Available at: https://digitalcommons.calpoly.edu/theses/2696
Date of Award
10-2023
Degree Name
MS in Nutrition
Department/Program
Food Science and Nutrition
College
College of Agriculture, Food, and Environmental Sciences
Advisor
Kari Pilolla
Advisor Department
Food Science and Nutrition
Advisor College
College of Agriculture, Food, and Environmental Sciences
Abstract
Introduction: Gestational diabetes mellitus (GDM) is a metabolic disorder that has been defined as glucose intolerance that is first identified during pregnancy. The etiology of GDM is not yet fully understood, but there are several risk factors that appear to contribute to its development such as advanced age at pregnancy, family history of type 2 diabetes mellitus, and a previous history of GDM. The discovery of predictive GDM biomarkers has the potential to enable early GDM detection and lead to earlier diagnosis and preventative interventions.
Objective: Perform metabolomics analysis on plasma samples collected at pre-conception and at 26-weeks gestation to investigate metabolic differences between participants of the gestational diabetes prevention (GDP) clinical trial who developed GDM and those who did not.

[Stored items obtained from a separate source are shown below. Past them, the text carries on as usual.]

Lemma add_line_spec h o its pid nm q price cur : owns h o its -> status o = ORDER_STATUS_DRAFT ->
  exists o' h', order_aggregate_add_line_item alloc o pid nm q price cur h = Some (ok, o', h') /\ owns h' o' (its ++ [line pid nm q price cur]) /\ status o' = ORDER_STATUS_DRAFT.
Proof using Halloc.
  intros [(p & l & Hp & Hl & Hlen & Ht) Hc [Hr1 Hr2]] Hs. unfold order_aggregate_add_line_item. rewrite bool_decide_eq_false_2 by (rewrite Hs; tauto).
  rewrite Hp. cbn [mbind option_bind]. rewrite Hl. cbn [mbind option_bind]. set (x := mk_line _ _ _ _).
  assert (Hput : forall l', (line_item_count o < length l')%nat -> take (line_item_count o) l' = Some <$> its ->
    take (S (line_item_count o)) (<[line_item_count o := Some x]> l') = Some <$> (its ++ [x])).
  { intros l' Hlt Ht'. erewrite take_S_r by (by apply list_lookup_insert_eq). by rewrite take_insert_ge, Ht', fmap_app by lia. }
  destruct (Nat.leb_spec (line_item_capacity o) (line_item_count o)) as [Hge|Hlt].
  - eexists _, _. split; [done|]. split; [|done]. split; cbn; [|rewrite length_app; cbn; lia|lia].
    exists (alloc (delete p h)), (<[line_item_count o := Some x]> (l ++ replicate (line_item_capacity o) None)). split; [done|]. split; [apply (lookup_insert_eq (M := gmap loc))|].
    split; [rewrite length_insert, length_app, length_replicate; lia|]. apply Hput; [rewrite length_app, length_replicate; lia|]. rewrite take_app_le by lia. done.
  - eexists _, _. split; [done|]. split; [|done]. split; cbn; [|rewrite length_app; cbn; lia|lia].
    exists p, (<[line_item_count o := Some x]> l). split; [done|]. split; [apply (lookup_insert_eq (M := gmap loc))|]. split; [by rewrite length_insert|]. apply Hput; [lia|done].
Qed.
Lemma find_line_spec h o its pid : owns h o its -> forall rounds i, (i + rounds = length its)%nat ->
  find_line h o pid i rounds = Some (Nat.add i <$> find_idx (fun l => entity_id_equals (product_id l) pid) (drop i its)).
Proof.
  intros Ho. induction rounds as [|rounds IH]; intros i Hi; cbn [find_line].
  - rewrite drop_ge by lia. done.
  - rewrite (owns_read _ _ _ i Ho). destruct (Nat.ltb_spec i (length its)) as [Hlt|]; [|lia]. destruct (lookup_lt_is_Some_2 its i Hlt) as [x Hx]. rewrite Hx. cbn [mbind option_bind].
    rewrite (drop_S its x i Hx). cbn [find_idx]. destruct (entity_id_equals (product_id x) pid); [cbn; by rewrite Nat.add_0_r|].
    rewrite IH by lia. destruct (find_idx _ (drop (S i) its)); cbn; [|done]. do 2 f_equal. lia.
Qed.
Lemma remove_first_idx pid its : remove_first pid its = (fun i => delete i its) <$> find_idx (fun l => entity_id_equals (product_id l) pid) its.
Proof. induction its as [|l its IH]; [done|]. cbn. destruct (entity_id_equals _ _); [done|]. rewrite IH. by destruct (find_idx _ its). Qed.
Lemma remove_line_spec h o its pid : owns h o its -> status o = ORDER_STATUS_DRAFT ->
  match remove_first pid its with
  | Some its' => exists o' h', order_aggregate_remove_line_item o pid h = Some (ok, o', h') /\ owns h' o' its' /\ status o' = ORDER_STATUS_DRAFT
  | None => order_aggregate_remove_line_item o pid h = Some (not_found "Line item not found", o, h)
  end.
Proof using.
  intros Ho Hs. rewrite remove_first_idx. unfold order_aggregate_remove_line_item. rewrite bool_decide_eq_false_2 by (rewrite Hs; tauto).
  pose proof Ho as [(p & l & Hp & Hl & Hlen & Ht) Hc [Hr1 Hr2]]. rewrite (find_line_spec h o its pid Ho) by lia. rewrite drop_0.
  destruct (find_idx _ its) as [i|] eqn:Hi; cbn [fmap option_fmap option_map mbind option_bind]; [|done].
  assert (Hlt : (i < length its)%nat) by (apply find_idx_Some in Hi as (x & Hx%lookup_lt_Some & _); done).
  rewrite Hp. cbn [mbind option_bind]. rewrite Hl. cbn [mbind option_bind Nat.add]. eexists _, _. split; [done|]. split; [|done]. split; cbn.
  - eexists _, _. split; [done|]. split; [apply (lookup_insert_eq (M := gmap loc))|]. split; [rewrite !length_app, length_take, !length_drop, length_take; lia|].
    rewrite app_assoc, take_app_le by (rewrite length_app, length_take, length_drop, length_take; lia).
    rewrite take_ge by (rewrite length_app, length_take, length_drop, length_take; lia).
    replace (take i l) with (take i (take (line_item_count o) l)) by (rewrite take_take; f_equal; lia). rewrite Ht, delete_take_drop, fmap_app, fmap_take, fmap_drop. done.
  - rewrite length_delete by (apply lookup_lt_is_Some_2; lia). lia.
  - lia.
Qed.
(** The total is the sum over the items, in their order. *)
Definition sum_of (its : list (OrderLineValueObject D)) (acc : D) : D := foldl (fun acc l => add acc (mul (amount (unit_price l)) (of_Z (quantity l)))) acc its.
Definition currency_of (its : list (OrderLineValueObject D)) : list Z := match its with [] => str_bytes "USD" | l :: _ => truncated 8 (currency (unit_price l)) end.
Lemma sum_lines_spec h o its : owns h o its -> forall rounds i acc, (i + rounds = length its)%nat -> sum_lines h o i rounds acc = Some (sum_of (drop i its) acc).
Proof.
  intros Ho. induction rounds as [|rounds IH]; intros i acc Hi; cbn [sum_lines]; [by rewrite drop_ge by lia|].
  rewrite (owns_read _ _ _ i Ho). destruct (Nat.ltb_spec i (length its)) as [Hlt|]; [|lia]. destruct (lookup_lt_is_Some_2 its i Hlt) as [x Hx]. rewrite Hx. cbn [mbind option_bind].
  rewrite IH by lia. by rewrite (drop_S its x i Hx).
Qed.
Lemma total_spec h o its : owns h o its -> order_aggregate_calculate_total o h = Some (mk_money (sum_of its (of_Z 0)) (currency_of its)).
Proof.
  intros Ho. unfold order_aggregate_calculate_total. rewrite (ow_count _ _ _ Ho). destruct its as [|x its]; cbn [length Nat.ltb Nat.leb].
  - done.
  - rewrite (owns_read _ _ _ 0 Ho). cbn [length Nat.ltb Nat.leb lookup list_lookup mbind option_bind]. rewrite (sum_lines_spec h o (x :: its) Ho _ 0) by (cbn; lia). done.
Qed.

Inductive edit := Add (pid : EntityId) (nm : list Z) (q : Z) (price : D) (cur : list Z) | Remove (pid : EntityId).
Definition edit_order (s : option (OrderAggregate D * heap D)) (e : edit) : option (OrderAggregate D * heap D) :=
  '(o, h) ← s;
  match e with
  | Add pid nm q price cur => '(_, o, h) ← order_aggregate_add_line_item alloc o pid nm q price cur h; Some (o, h)
  | Remove pid => '(_, o, h) ← order_aggregate_remove_line_item o pid h; Some (o, h)
  end.
Definition edit_items (its : list (OrderLineValueObject D)) (e : edit) : list (OrderLineValueObject D) :=
  match e with Add pid nm q price cur => its ++ [line pid nm q price cur] | Remove pid => default its (remove_first pid its) end.
Lemma create_owns n r cust h : let '(o, _, h') := order_aggregate_create alloc n r cust h in owns h' o [] /\ status o = ORDER_STATUS_DRAFT.
Proof.
  cbn. split; [|done]. split; cbn; [|done|lia]. eexists _, _. split; [done|]. split; [apply (lookup_insert_eq (M := gmap loc))|]. done.
Qed.
(** A new order can be edited without touching memory that is not its own, its items are those
    added and not removed, in their order, and once it is placed its total is their sum. *)
Theorem order_refines_list n r cust h edits shipping billing : let its := foldl edit_items [] edits in let '(o0, _, h0) := order_aggregate_create alloc n r cust h in
  exists o h', foldl edit_order (Some (o0, h0)) edits = Some (o, h') /\ owns h' o its /\
    order_aggregate_place o shipping billing h' = Some (if bool_decide (its = []) then (refused "Cannot place an empty order", o)
      else (ok, with_addresses (with_status o ORDER_STATUS_PLACED) shipping billing (mk_money (sum_of its (of_Z 0)) (currency_of its)))).
Proof using Halloc.
  cbn zeta. pose proof (create_owns n r cust h) as Hc. destruct (order_aggregate_create alloc n r cust h) as [[o0 n'] h0].
  assert (exists o h', foldl edit_order (Some (o0, h0)) edits = Some (o, h') /\ owns h' o (foldl edit_items [] edits) /\ status o = ORDER_STATUS_DRAFT) as (o & h' & -> & Ho & Hs).
  { induction edits as [|e edits IH] using rev_ind; [by exists o0, h0|]. rewrite !foldl_app. destruct IH as (o & h' & -> & Ho & Hs). cbn [foldl edit_order mbind option_bind]. destruct e as [pid nm q price cur|pid]; cbn [edit_items].
    - destruct (add_line_spec h' o _ pid nm q price cur Ho Hs) as (o1 & h1 & -> & Ho1 & Hs1). by exists o1, h1.
    - pose proof (remove_line_spec h' o _ pid Ho Hs) as Hr. destruct (remove_first pid _) as [its'|]; cbn [default].
      + destruct Hr as (o1 & h1 & -> & Ho1 & Hs1). by exists o1, h1.
      + rewrite Hr. by exists o, h'. }
  exists o, h'. split; [done|]. split; [done|]. unfold order_aggregate_place. rewrite bool_decide_eq_false_2 by (rewrite Hs; tauto). pose proof (ow_count _ _ _ Ho) as Hn.
  destruct (Nat.eqb_spec (line_item_count o) 0) as [E|E]; case_bool_decide as Hi.
  - done.
  - rewrite E in Hn. by destruct (foldl edit_items [] edits).
  - rewrite Hi in Hn. done.
  - assert (Ho' : owns h' (with_status o ORDER_STATUS_PLACED) (foldl edit_items [] edits)) by (destruct Ho; by split). by rewrite (total_spec _ _ _ Ho').
Qed.
Lemma find_idle_quiet rounds : forall i p, let '(o, q) := find_idle validate i rounds p in
  quiet p q /\ forall j, o = Some j -> exists r, (if in_use (slot q j) then None else resource (slot q j)) = Some r.
Proof using.
  induction rounds as [|rounds IH]; intros i p; cbn [find_idle]; [by split|]. destruct (if in_use (slot p i) then None else resource (slot p i)) as [r|] eqn:Hr; [|by apply IH].
  set (valid := negb (validate_fn p) || validate (calls p) r). set (p1 := if validate_fn p then called (Validated r valid) p else p).
  assert (Hq1 : quiet p p1) by (subst p1; destruct (validate_fn p); [by apply quiet_call|done]). assert (Hr1 : (if in_use (slot p1 i) then None else resource (slot p1 i)) = Some r) by (subst p1; by destruct (validate_fn p)).
  destruct valid; [by split; [|intros j [= <-]; exists r]|]. pose proof (quiet_drop p1 i r Hr1) as Hq2. specialize (IH (S i) (set_slot i (fun s => s <| resource := None |>) (destroy_resource r p1) <| idle_count ::= Z.pred |>)).
  destruct (find_idle validate (S i) rounds _) as [o q]. destruct IH as [Hq3 Ho]. split; [|done]. by etrans; [|etrans].
Qed.
(** A slot that was chosen has an idle resource or none. *)
Lemma find_or_create_quiet p : let '(o, q) := find_or_create_slot validate p in
  quiet p q /\ match o with Some i => exists s, slots q !! i = Some s /\ (resource s = None \/ in_use s = false) | None => Forall (fun s => is_Some (resource s)) (slots q) end.
Proof using.
  unfold find_or_create_slot. pose proof (find_idle_quiet (capacity p) 0 p) as Hf. destruct (find_idle validate 0 (capacity p) p) as [o q]. destruct Hf as [Hq Ho]. destruct o as [i|]; split; try done.
  - destruct (Ho i eq_refl) as [r (s & Hs & _ & Hu & _)%idle_slot]. exists s. auto.
  - destruct (find_idx _ (slots q)) as [i|] eqn:Hi.
    + apply find_idx_Some in Hi as (s & Hs & Hr & _). apply bool_decide_eq_true in Hr. exists s. auto.
    + apply Forall_forall. intros s Hs. rewrite find_idx_None in Hi. specialize (Hi s Hs). apply bool_decide_eq_false in Hi. by apply not_eq_None_Some.
Qed.

(** ** Lending and giving back *)

Lemma NoDup_omap {A B} (g : A -> option B) (l : list A) : (forall i j r, l !! i ≫= g = Some r -> l !! j ≫= g = Some r -> i = j) -> NoDup (omap g l).
Proof using.
  induction l as [|x l IH]; intros H; cbn; [constructor|].
  assert (Hl : NoDup (omap g l)) by (apply IH; intros i j r Hi Hj; specialize (H (S i) (S j) r Hi Hj); lia). destruct (g x) as [r|] eqn:Hx; [|done]. constructor; [|done].
  intros (y & [j Hy]%list_elem_of_lookup & Hg)%list_elem_of_omap. assert (Hj : (x :: l) !! S j ≫= g = Some r) by (change ((x :: l) !! S j) with (l !! j); by rewrite Hy). specialize (H 0%nat (S j) r Hx Hj). lia.
Qed.
Lemma lent_at p r : r ∈ lent p -> exists i, res_at (slots p) i = Some r.
Proof using.
  intros (s & [i Hs]%list_elem_of_lookup & Hr)%list_elem_of_omap. exists i. unfold res_at. rewrite Hs. unfold lent_by in Hr. cbn. by destruct (in_use s).
Qed.
Lemma lent_nodup p : pool_ok p -> NoDup (lent p).
Proof using.
  intros [[H1 _ _ _ _] _]. apply NoDup_omap. intros i j r Hi Hj. apply (H1 i j r); [clear Hj|clear Hi]; unfold res_at;
    [destruct (slots p !! i) as [s|]|destruct (slots p !! j) as [s|]]; try done; cbn in *; unfold lent_by in *; by destruct (in_use s).
Qed.
Lemma lent_live p r : pool_ok p -> r ∈ lent p -> r ∈ live (calls p).
Proof using. intros [[_ H2 _ _ _] _] Hr. by apply H2, lent_at. Qed.
Lemma lent_count p : pool_ok p -> in_use_count p = Z.of_nat (length (lent p)).
Proof using.
  intros [[_ _ _ H4 H5] _]. rewrite H5. f_equal. clear H5. unfold lent, count_if. induction H4 as [|s ss Hs Hss IH]; [done|]. cbn. unfold lent_by at 1.
  destruct (in_use s) eqn:E; [|exact IH]. destruct (Hs eq_refl) as [r ->]. cbn. by f_equal.
Qed.
Lemma lent_capacity p : (length (lent p) <= capacity p)%nat.
Proof using. unfold lent, capacity. induction (slots p) as [|s ss IH]; [done|]. cbn. destruct (lent_by s); cbn; lia. Qed.

(** What acquiring does. *)
Record acquired (p : Pool) (o : option resource_ptr) (q : Pool) : Prop := {
  aq_ok : pool_ok p -> pool_ok q; aq_capacity : capacity q = capacity p; aq_init : initialized q = initialized p; aq_create : create_fn q = create_fn p;
  aq_lent : match o with Some r => lent q ≡ₚ r :: lent p | None => lent q = lent p end;
}.
Lemma acquired_quiet p p1 o q : quiet p p1 -> acquired p1 o q -> acquired p o q.
Proof using. intros [? E ? ? ?] [? ? ? ? E']. split; [auto|congruence..|]. destruct o; rewrite <- E; done. Qed.
Lemma lend_slot p i s r : slots p !! i = Some s -> resource s = Some r -> in_use s = false ->
  acquired p (Some r) (set_slot i (fun s => s <| in_use := true |> <| use_count ::= Z.succ |>) p <| in_use_count ::= Z.succ |> <| total_acquired ::= Z.succ |>).
Proof using.
  intros Hs Hr Hu. split; try done.
  - intros [Hh Hd]. split; [|done]. set (f := fun s : PoolSlot => s <| in_use := true |> <| use_count ::= Z.succ |>).
    change (holds (alter f i (slots p)) (calls p) (Z.succ (in_use_count p))).
    replace (Z.succ (in_use_count p)) with (in_use_count p + b2z (in_use (f s)) - b2z (in_use s)) by (rewrite Hu; change (in_use (f s)) with true; cbn [b2z]; lia).
    apply (holds_use _ _ _ f i s); [done|done|by exists r|done].
  - unfold capacity. cbn. by rewrite length_alter.
  - destruct (omap_alter lent_by (fun s => s <| in_use := true |> <| use_count ::= Z.succ |>) (slots p) i s Hs) as (rest & H1 & H2). unfold lent. cbn [slots set_slot]. cbn.
    etrans; [exact H2|]. unfold lent_by in *. cbn. rewrite Hu in H1. cbn in H1. rewrite Hr. cbn. by rewrite H1.
Qed.
Lemma fill_slot p i s r : slots p !! i = Some s -> resource s = None -> create (calls p) = Some r ->
  let q := set_slot i (fun s => s <| resource := Some r |>) (called (Created (url p) (Some r)) p) in in_use s = false -> quiet p q.
Proof using Hcreate.
  intros Hs Hr Hc q Hu. apply (quiet_slot _ _ (fun s => s <| resource := Some r |>) i); try done.
  - intros [Hh Hd]. split; [|done]. apply (holds_fill _ _ _ (fun s => s <| resource := Some r |>) i s); [done|done|by apply Hcreate|done|done].
  - intros s' Hs'. simplify_eq. unfold lent_by. cbn. by rewrite Hu.
Qed.
Lemma acquire_loop_spec fuel t : forall w pi p o q, pool_ok p -> acquire_loop create validate fuel t w pi p = Some (o, q) -> acquired p o q.
Proof using Hcreate.
  induction fuel as [|fuel IH]; intros w pi p o q Hok; [done|]. cbn [acquire_loop]. pose proof (find_or_create_quiet p) as Hf. destruct (find_or_create_slot validate p) as [[i|] p1].
  - destruct Hf as (Hq & s & Hs & Hidle). assert (Hslot : slot p1 i = s) by (unfold slot; by rewrite Hs). rewrite Hslot.
    destruct Hq as [Hok1 Hl1 ? ? ?] eqn:Eq. clear Eq. pose proof (Hok1 Hok) as [Hh1 _].
    assert (Hu : in_use s = false). { destruct Hidle as [Hn|]; [|done]. destruct (in_use s) eqn:Hu; [|done]. pose proof (hd_used _ _ _ Hh1) as Ha. rewrite Forall_lookup in Ha. destruct (Ha i s Hs Hu). congruence. }
    destruct (resource s) as [r|] eqn:Hr; [intros [= <- <-]; eapply acquired_quiet; [exact Hq|by eapply lend_slot]|]. unfold create_resource.
    destruct (create (calls p1)) as [r|] eqn:Hc; intros [= <- <-]; (eapply acquired_quiet; [exact Hq|]).
    + eapply acquired_quiet; [by apply (fill_slot p1 i s r)|]. eapply (lend_slot _ i (s <| resource := Some r |>)); [|done..]. cbn. rewrite list_lookup_alter_eq, Hs. done.
    + assert (Hq2 : quiet p1 (set_slot i (fun s => s <| resource := None |>) (called (Created (url p1) None) p1))).
      { apply (quiet_slot _ _ (fun s => s <| resource := None |>) i); try done.
        - intros [Hh Hd]. split; [|done]. cbn. replace (alter _ i (slots p1)) with (slots p1); [by apply holds_call|]. apply list_eq. intros j. destruct (decide (i = j)) as [<-|]; [|by rewrite list_lookup_alter_ne].
          rewrite list_lookup_alter_eq, Hs. cbn. f_equal. destruct s; cbn in *. by rewrite Hr.
        - intros s' Hs'. simplify_eq. unfold lent_by. cbn. by rewrite Hu. }
      eapply acquired_quiet; [exact Hq2|]. by split.
  - destruct Hf as [Hq _]. destruct ((0 <=? t) && (t <=? w)); [intros [= <- <-]; eapply acquired_quiet; [exact Hq|by split]|]. intros Hi. eapply acquired_quiet; [exact Hq|].
    eapply acquired_quiet; [by apply (quiet_call p1 (Slept pi))|]. eapply IH; [|exact Hi]. by apply (q_ok _ _ (quiet_call p1 (Slept pi) I)), (q_ok _ _ Hq).
Qed.
Lemma acquire_spec fuel t p o q : pool_ok p -> pool_acquire create validate fuel t p = Some (o, q) -> acquired p o q.
Proof using Hcreate. unfold pool_acquire. intros Hok. destruct (_ || _); [intros [= <- <-]; by split|by apply acquire_loop_spec]. Qed.
Lemma release_spec r p : pool_ok p -> let '(c, q) := pool_release clock r p in
  (pool_ok q /\ capacity q = capacity p /\ initialized q = initialized p /\ create_fn q = create_fn p) /\ if bool_decide (r ∈ lent p) then c = 0 /\ lent p ≡ₚ r :: lent q else c = -1 /\ q = p.
Proof using.
  intros Hok. unfold pool_release. destruct (find_idx _ (slots p)) as [i|] eqn:Hi.
  - apply find_idx_Some in Hi as (s & Hs & [Hr%bool_decide_eq_true Hu]%andb_prop & _). set (f := fun s : PoolSlot => s <| in_use := false |> <| last_used := clock (calls p) |>).
    destruct (omap_alter lent_by f (slots p) i s Hs) as (rest & H1 & H2). unfold lent_by in H1, H2. cbn in H2. rewrite Hu, Hr in H1. cbn in H1. fold lent_by in *.
    assert (Hl : lent p ≡ₚ r :: rest) by exact H1. rewrite bool_decide_eq_true_2 by (rewrite Hl; by left). split; [|split; [done|]; unfold lent; cbn; by rewrite Hl; constructor].
    split; [|split; [unfold capacity; cbn; by rewrite length_alter|done]]. destruct Hok as [Hh Hd]. split; [|done]. 
    change (holds (alter f i (slots p)) (calls p) (Z.pred (in_use_count p))).
    replace (Z.pred (in_use_count p)) with (in_use_count p + b2z (in_use (f s)) - b2z (in_use s)) by (rewrite Hu; change (in_use (f s)) with false; cbn [b2z]; lia).
    apply (holds_use _ _ _ f i s); [done|done|by exists r|done].
  - split; [done|]. rewrite bool_decide_eq_false_2; [done|]. intros (s & Hs & Hr)%list_elem_of_omap. rewrite find_idx_None in Hi. specialize (Hi s Hs). unfold lent_by in Hr. destruct (in_use s); [|done].
    by rewrite andb_true_r, Hr, bool_decide_eq_true_2 in Hi.
Qed.
Lemma sweep_quiet rounds : forall i s, quiet s.1 (sweep_from (D := D) clock i rounds s).1.
Proof using.
  induction rounds as [|rounds IH]; intros i [p n]; cbn [sweep_from fst snd]; [done|]. etrans; [|apply IH]. destruct (if in_use (slot p i) then None else resource (slot p i)) as [r|] eqn:Hr; [|done].
  destruct (leb _ _); [|done]. cbn [fst]. by apply quiet_drop.
Qed.
Lemma prewarm_quiet min rounds : forall i s, (i + rounds <= capacity s.1)%nat -> pool_ok s.1 -> quiet s.1 (prewarm_from create clock min i rounds s).1.
Proof using Hcreate.
  induction rounds as [|rounds IH]; intros i [p n] Hi Hok; cbn [prewarm_from fst snd] in *; [done|]. destruct (n <? min); [|done]. destruct (resource (slot p i)) as [r|] eqn:Hr; [apply (IH (S i) (p, n)); [cbn; lia|done]|].
  unfold create_resource. destruct (lookup_lt_is_Some_2 (slots p) i) as [s Hs]; [unfold capacity in Hi; lia|]. unfold slot in Hr. rewrite Hs in Hr. cbn in Hr.
  destruct (create (calls p)) as [r|] eqn:Hc.
  - set (q := set_slot i _ _ <| idle_count ::= Z.succ |>). assert (Hq : pool_ok p -> quiet p q).
    { intros [Hh Hd]. assert (Hu : in_use s = false). { destruct (in_use s) eqn:Hu; [|done]. pose proof (hd_used _ _ _ Hh) as Ha. rewrite Forall_lookup in Ha. destruct (Ha i s Hs Hu). congruence. }
      apply (quiet_slot _ _ (fun s => s <| resource := Some r |> <| in_use := false |> <| last_used := clock (Created (url p) (Some r) :: calls p) |>) i); [done| |done|done|].
      - intros _. split; [|done]. apply (holds_fill _ _ _ (fun s => s <| resource := Some r |> <| in_use := false |> <| last_used := clock (Created (url p) (Some r) :: calls p) |>) i s); [done|done|by apply Hcreate|by rewrite Hu|done].
      - intros s' Hs'. simplify_eq. unfold lent_by. cbn. by rewrite Hu. }
    specialize (Hq Hok). etrans; [exact Hq|]. apply (IH (S i) (q, n + 1)); [cbn [fst]; rewrite (q_capacity _ _ Hq); lia|by apply (q_ok _ _ Hq)].
  - assert (Hq : quiet p (called (Created (url p) None) p)) by by apply quiet_call. etrans; [exact Hq|]. apply (IH (S i) (called (Created (url p) None) p, n)); [cbn [fst]; rewrite (q_capacity _ _ Hq); lia|by apply (q_ok _ _ Hq)].
Qed.
Lemma destroy_live p : pool_ok p -> live (calls (pool_destroy p)) = ∅ /\ proper (calls (pool_destroy p)).
Proof using.
  intros [[H1 H2 H3 _ _] Hd]. cbn [pool_destroy calls].
  assert (Hgen : forall ss q, destroy_fn q = true -> (forall i j r, res_at ss i = Some r -> res_at ss j = Some r -> i = j) -> (forall r, r ∈ live (calls q) <-> exists i, res_at ss i = Some r) -> proper (calls q) ->
    let q' := foldl (fun p s => match resource s with Some r => destroy_resource r p | None => p end) q ss in live (calls q') = ∅ /\ proper (calls q')).
  { clear. intros ss. induction ss as [|s ss IH]; intros q Hd H1 H2 H3; cbn [foldl].
    - split; [|done]. apply set_eq. intros r. rewrite H2. split; [by intros [i Hi]|set_solver].
    - assert (H1' : forall i j r, res_at ss i = Some r -> res_at ss j = Some r -> i = j) by (intros i j r Hi Hj; specialize (H1 (S i) (S j) r Hi Hj); lia).
      destruct (resource s) as [r|] eqn:Hr; (apply IH; [unfold destroy_resource; rewrite ?Hd; first [exact Hd|done]|done| |]); unfold destroy_resource; rewrite ?Hd; cbn [called calls live proper]; try done.
      + intros r'. cbn. rewrite elem_of_difference, elem_of_singleton, H2. split.
        * intros [[[|i] Hi] Hne]; [cbn in Hi; congruence|]. by exists i.
        * intros [i Hi]. split; [by exists (S i)|]. intros ->. specialize (H1 0%nat (S i) r Hr Hi). lia.
      + cbn. split; [|done]. apply H2. by exists 0%nat.
      + intros r'. rewrite H2. split; [intros [[|i] Hi]; [cbn in Hi; congruence|by exists i]|intros [i Hi]; by exists (S i)]. }
  by apply Hgen.
Qed.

Methods: Targeted metabolomics, comprised of primary metabolomics, biogenic amines, and lipidomics assays, was performed using UPLC-MS on plasma samples collected from a subset of 30 participants that completed the GDP study at preconception and 26 weeks gestation. The samples used for this analysis were from participants who developed GDM (n=19) and those who did not (n=11) in their pregnancy following their participation in the GDP study.
Results: Multivariate analysis revealed indoxyl sulfate as significantly higher in the GDM group at both preconception and at 26 weeks gestation (VIP scores > 2.9). Preconception samples collected at the end of the GDP intervention study PC 38:0 was higher in the GDM group versus the non-GDM group (p < 0.05) whereas thymidine was lower in the GDM group (p < 0.05), in addition to numerous cell membrane lipids (VIP > 2.0). At 26 weeks gestation, D-glucuronic acid was higher in the GDM group versus the non-GDM group (p < 0.03), while LPE 22:6, SM 18:1 (22:4), PE 38:6, PE 40:6, PE 40:7, and PE (O-38:0) were lower in the GDM group (p < 0.04), in addition to numerous cell membrane lipids (VIP > 2.0).
Discussion: The differences observed between the GDM and non-GDM groups at the two plasma collection time points may suggest metabolic alterations associated with GDM-induced metabolic dysregulation. These findings may help direct future research to focus on changes in lipid metabolism during pre-pregnancy for possible biomarkers of GDM. Repeat studies with diverse cohorts are needed to help identify a panel of metabolites that may serve as early biomarkers of GDM.